What to do: Look at every line below and count those containing "BlogGenerationResponse". Answer with the number only.

[Saved data entries]
Content starts

(** * SEA-256 keyed mixing hash and its statistical harness

    A shallow embedding of [src/sea.ts] (the hash core) and of the
    [HashTester] class of [src/hashTester.ts] (the harness), with the
    properties of the specification stated and proved over it.

    JavaScript numbers are IEEE-754 doubles.  Every number the hash core
    manipulates is an integer, so a number is modelled as an element of [Z]
    and the rounding of the double arithmetic is written out ([JS.fl]).
    The 32-bit conversions of the bitwise operators ([ToInt32], [ToUint32])
    are written out as well. *)

From Stdlib Require Import ZArith QArith Qround Lia List Bool Strings.Byte Ascii Wellfounded.
From stdpp Require Import base list gmap.
From Equations Require Import Equations.
Import ListNotations.

Local Open Scope Z_scope.

(** ** JavaScript number semantics on integers *)

Module JS.

(** [x >>> 0] on an integer-valued number: reduction modulo 2^32. *)
Definition ToUint32 (x : Z) : Z := x mod 2 ^ 32.

(** The signed reading of the same 32 bits. *)
Definition ToInt32 (x : Z) : Z := (x + 2 ^ 31) mod 2 ^ 32 - 2 ^ 31.

(** Round-half-even of [m / 2^e] to an integer, for [m >= 0]. *)
Definition round_half_even (m e : Z) : Z :=
  let q := m / 2 ^ e in
  let r := m mod 2 ^ e in
  let half := 2 ^ (e - 1) in
  if r <? half then q
  else if half <? r then q + 1
  else if Z.even q then q else q + 1.

(** The double nearest to the integer [x] (ties to even): integers below
    2^53 in magnitude are exact, larger ones keep 53 significant bits.
    (Overflow to infinity, beyond 2^1024, is out of reach of the code.) *)
Definition fl (x : Z) : Z :=
  let a := Z.abs x in
  if a <? 2 ^ 53 then x
  else
    let e := Z.log2 a - 52 in
    Z.sgn x * (round_half_even a e * 2 ^ e).
(** A request that the branch decision sends to "end" (no target language,
    or a blank one): three model calls, the content is the third reply
    trimmed, and [was_translated] is false. *)
Theorem response_without_translation (request : BlogGenerationRequest.t)
  (env : Env) (response : BlogGenerationResponse.t) :
  fst (run (Routes.generate_blog request Workflow.create_workflow) env)
  = inr (inr response) ->
  Router.should_translate (Routes.initial_state request) = u "end" ->
  exists reply,
    llm_reply env 2 = inr reply
    /\ BlogGenerationResponse.content response = strip reply
    /\ BlogGenerationResponse.was_translated response = false
    /\ List.length
         (calls (snd (run (Routes.generate_blog request
                             Workflow.create_workflow) env)))
       = 3.
Proof.
  intros Hfst Hend.
  destruct (route_answer request env response Hfst)
    as (generation & selection & reply & _ & _ & H2 & _ & _ & _ & _ & H).
  exists reply. split; [assumption |].
  rewrite calls_exchanges, length_map.
  destruct H as [(_ & Hlen & Hc & Hw) | (Htr & _)]; [auto |].
  rewrite Hend in Htr. symmetry in Htr.
  now apply StepFacts.translate_is_not_end in Htr.
Qed.

Lemma response_without_translation_witness :
  fst (run (Routes.generate_blog (remote_work (Some (u "  ")))
              Workflow.create_workflow)
           (mock replies_spanish))
  = inr (inr (response_of (remote_work (Some (u "  "))) replies_spanish
                no_response))
  /\ Router.should_translate
       (Routes.initial_state (remote_work (Some (u "  "))))
     = u "end"
  /\ exists reply,
       llm_reply (mock replies_spanish) 2 = inr reply
       /\ BlogGenerationResponse.content
            (response_of (remote_work (Some (u "  "))) replies_spanish
               no_response)
          = strip reply
       /\ BlogGenerationResponse.was_translated
            (response_of (remote_work (Some (u "  "))) replies_spanish
               no_response)
          = false
       /\ List.length
            (calls (snd (run (Routes.generate_blog
                                (remote_work (Some (u "  ")))
                                Workflow.create_workflow)
                             (mock replies_spanish))))
          = 3.
Proof.
  assert (Hrun :
    fst (run (Routes.generate_blog (remote_work (Some (u "  ")))
                Workflow.create_workflow)
             (mock replies_spanish))
    = inr (inr (response_of (remote_work (Some (u "  "))) replies_spanish
                  no_response))) by (vm_compute; reflexivity).
  assert (Hend :
    Router.should_translate
      (Routes.initial_state (remote_work (Some (u "  "))))
    = u "end") by reflexivity.
  split; [exact Hrun |]. split; [exact Hend |].
  exact (response_without_translation _ _ _ Hrun Hend).
Defined.
(** [d[k] = v]: an existing key keeps its place, a new key goes last. *)
Fixpoint dict_set (k : string) (v : PyVal) (d : dict) : dict :=
  match d with
  | [] => [(k, v)]
  | (k', v') :: d' =>
      if String.eqb k k' then (k, v) :: d' else (k', v') :: dict_set k v d'
  end.

Definition keys (d : dict) : list string := map fst d.

(** Truth value of [d.get(k)] in an [if]. *)
Definition truthy (v : option PyVal) : bool :=
  match v with
  | None => false
  | Some (PInt z) => negb (z =? 0)
  | Some (PStr s) => negb (String.eqb s "")
  | Some (PBool b) => b
  end.

(** [str(v)], as an f-string renders a value. *)
Definition py_str (v : PyVal) : string :=
  match v with
  | PInt z => Py.str_int z
  | PStr s => s
  | PBool true => "True"
  | PBool false => "False"
  end.

Module Json.

Definition DQ : ascii := "034"%char.

Definition hex_digit (n : nat) : ascii :=
  ascii_of_nat (if (n <? 10)%nat then 48 + n else 87 + n)%nat.

(** One character under [ensure_ascii=True]. *)
Definition escape_char (c : ascii) : string :=
  let n := nat_of_ascii c in
  if (n =? 34)%nat then "\" ++ String DQ ""
  else if (n =? 92)%nat then "\\"
  else if (n =? 10)%nat then "\n"
  else if (n =? 13)%nat then "\r"
  else if (n =? 9)%nat then "\t"
  else if (n =? 8)%nat then "\b"
  else if (n =? 12)%nat then "\f"
  else if ((n <? 32) || (126 <? n))%nat then
    "\u00" ++ String (hex_digit (n / 16)) (String (hex_digit (n mod 16)) "")
  else String c "".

Content ends

Response to the task: 5